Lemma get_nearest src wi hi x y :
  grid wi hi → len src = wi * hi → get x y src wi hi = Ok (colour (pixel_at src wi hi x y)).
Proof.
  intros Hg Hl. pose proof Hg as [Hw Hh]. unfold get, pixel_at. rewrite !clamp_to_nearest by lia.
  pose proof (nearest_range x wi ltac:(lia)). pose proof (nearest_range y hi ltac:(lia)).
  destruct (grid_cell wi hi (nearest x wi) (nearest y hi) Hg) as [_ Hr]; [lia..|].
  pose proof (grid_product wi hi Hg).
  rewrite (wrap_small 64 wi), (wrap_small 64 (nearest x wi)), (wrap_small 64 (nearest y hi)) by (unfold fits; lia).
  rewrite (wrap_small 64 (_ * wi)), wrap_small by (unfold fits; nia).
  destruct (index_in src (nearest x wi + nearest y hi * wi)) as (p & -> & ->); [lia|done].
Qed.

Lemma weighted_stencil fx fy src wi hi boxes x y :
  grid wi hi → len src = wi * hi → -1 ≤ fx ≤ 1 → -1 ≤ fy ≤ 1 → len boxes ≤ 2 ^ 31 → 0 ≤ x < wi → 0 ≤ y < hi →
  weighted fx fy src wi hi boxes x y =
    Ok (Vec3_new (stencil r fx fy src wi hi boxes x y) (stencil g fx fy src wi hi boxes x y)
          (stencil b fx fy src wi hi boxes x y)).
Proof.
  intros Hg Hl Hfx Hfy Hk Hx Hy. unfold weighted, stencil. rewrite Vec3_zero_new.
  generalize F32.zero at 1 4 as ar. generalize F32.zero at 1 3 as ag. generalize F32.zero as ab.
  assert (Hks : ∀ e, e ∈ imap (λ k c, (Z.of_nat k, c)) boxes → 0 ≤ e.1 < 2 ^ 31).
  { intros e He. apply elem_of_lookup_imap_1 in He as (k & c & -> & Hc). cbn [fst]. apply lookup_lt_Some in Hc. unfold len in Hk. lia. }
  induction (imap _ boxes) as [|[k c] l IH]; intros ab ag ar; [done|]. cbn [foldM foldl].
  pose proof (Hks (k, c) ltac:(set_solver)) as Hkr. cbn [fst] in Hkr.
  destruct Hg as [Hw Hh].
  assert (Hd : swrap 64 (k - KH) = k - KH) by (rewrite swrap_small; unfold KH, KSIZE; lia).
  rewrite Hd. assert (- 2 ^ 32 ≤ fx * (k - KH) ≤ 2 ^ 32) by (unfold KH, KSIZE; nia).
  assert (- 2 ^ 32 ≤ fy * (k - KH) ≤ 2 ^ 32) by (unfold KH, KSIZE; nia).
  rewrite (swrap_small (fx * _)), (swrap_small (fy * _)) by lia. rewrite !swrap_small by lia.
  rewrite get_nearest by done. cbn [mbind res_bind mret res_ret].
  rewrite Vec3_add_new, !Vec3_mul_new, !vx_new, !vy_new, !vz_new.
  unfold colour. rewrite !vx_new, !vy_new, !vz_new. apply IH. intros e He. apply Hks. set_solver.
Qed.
...
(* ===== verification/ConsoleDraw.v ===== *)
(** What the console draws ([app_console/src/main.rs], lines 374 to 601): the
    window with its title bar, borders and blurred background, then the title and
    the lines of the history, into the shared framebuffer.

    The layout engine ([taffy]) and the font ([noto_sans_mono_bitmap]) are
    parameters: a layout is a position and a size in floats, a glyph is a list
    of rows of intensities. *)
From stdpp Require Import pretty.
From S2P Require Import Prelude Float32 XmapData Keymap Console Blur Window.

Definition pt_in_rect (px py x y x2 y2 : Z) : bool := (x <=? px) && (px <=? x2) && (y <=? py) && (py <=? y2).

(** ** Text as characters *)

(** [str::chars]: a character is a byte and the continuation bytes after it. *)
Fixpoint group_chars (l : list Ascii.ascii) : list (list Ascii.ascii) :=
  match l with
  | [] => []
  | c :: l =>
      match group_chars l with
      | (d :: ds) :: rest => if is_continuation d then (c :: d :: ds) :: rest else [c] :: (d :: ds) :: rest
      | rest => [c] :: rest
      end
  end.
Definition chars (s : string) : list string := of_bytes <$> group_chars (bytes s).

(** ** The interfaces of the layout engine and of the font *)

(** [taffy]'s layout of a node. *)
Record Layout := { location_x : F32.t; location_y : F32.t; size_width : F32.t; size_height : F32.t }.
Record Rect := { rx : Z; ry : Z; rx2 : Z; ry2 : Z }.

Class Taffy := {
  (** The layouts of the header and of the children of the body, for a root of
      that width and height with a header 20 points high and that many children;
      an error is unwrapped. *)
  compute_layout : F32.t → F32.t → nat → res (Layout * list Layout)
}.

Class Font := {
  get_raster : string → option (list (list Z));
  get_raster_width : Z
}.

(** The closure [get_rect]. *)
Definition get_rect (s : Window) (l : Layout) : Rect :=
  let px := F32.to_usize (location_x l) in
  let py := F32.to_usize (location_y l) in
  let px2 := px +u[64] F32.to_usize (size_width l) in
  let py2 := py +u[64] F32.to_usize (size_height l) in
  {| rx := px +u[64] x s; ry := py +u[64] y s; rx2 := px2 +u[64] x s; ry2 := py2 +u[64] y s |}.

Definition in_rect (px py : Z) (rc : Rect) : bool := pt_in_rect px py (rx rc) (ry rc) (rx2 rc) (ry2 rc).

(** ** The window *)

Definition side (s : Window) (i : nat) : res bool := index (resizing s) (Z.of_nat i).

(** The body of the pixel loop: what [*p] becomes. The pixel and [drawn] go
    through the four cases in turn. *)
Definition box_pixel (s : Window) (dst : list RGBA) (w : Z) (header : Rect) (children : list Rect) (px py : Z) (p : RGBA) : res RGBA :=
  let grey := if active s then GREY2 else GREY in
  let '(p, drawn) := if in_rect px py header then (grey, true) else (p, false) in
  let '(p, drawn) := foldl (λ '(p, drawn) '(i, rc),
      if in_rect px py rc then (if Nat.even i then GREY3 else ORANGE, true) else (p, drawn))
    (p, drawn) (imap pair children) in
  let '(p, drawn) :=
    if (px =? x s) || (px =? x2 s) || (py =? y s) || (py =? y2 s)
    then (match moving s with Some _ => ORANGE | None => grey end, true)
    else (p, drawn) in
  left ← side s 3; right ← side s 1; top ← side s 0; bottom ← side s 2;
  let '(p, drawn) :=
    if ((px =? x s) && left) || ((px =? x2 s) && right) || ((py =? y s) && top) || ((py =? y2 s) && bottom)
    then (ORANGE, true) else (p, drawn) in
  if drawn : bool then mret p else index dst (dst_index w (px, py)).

_THE TASK:_
Taking the material above, extract exactly and only the lines from the line with "Lemma get_nearest src" to the line with "intros Hg Hl.", inclusive of both.

_OUTPUT FOR THIS TASK:_
Lemma get_nearest src wi hi x y :
  grid wi hi → len src = wi * hi → get x y src wi hi = Ok (colour (pixel_at src wi hi x y)).
Proof.
  intros Hg Hl. pose proof Hg as [Hw Hh]. unfold get, pixel_at. rewrite !clamp_to_nearest by lia.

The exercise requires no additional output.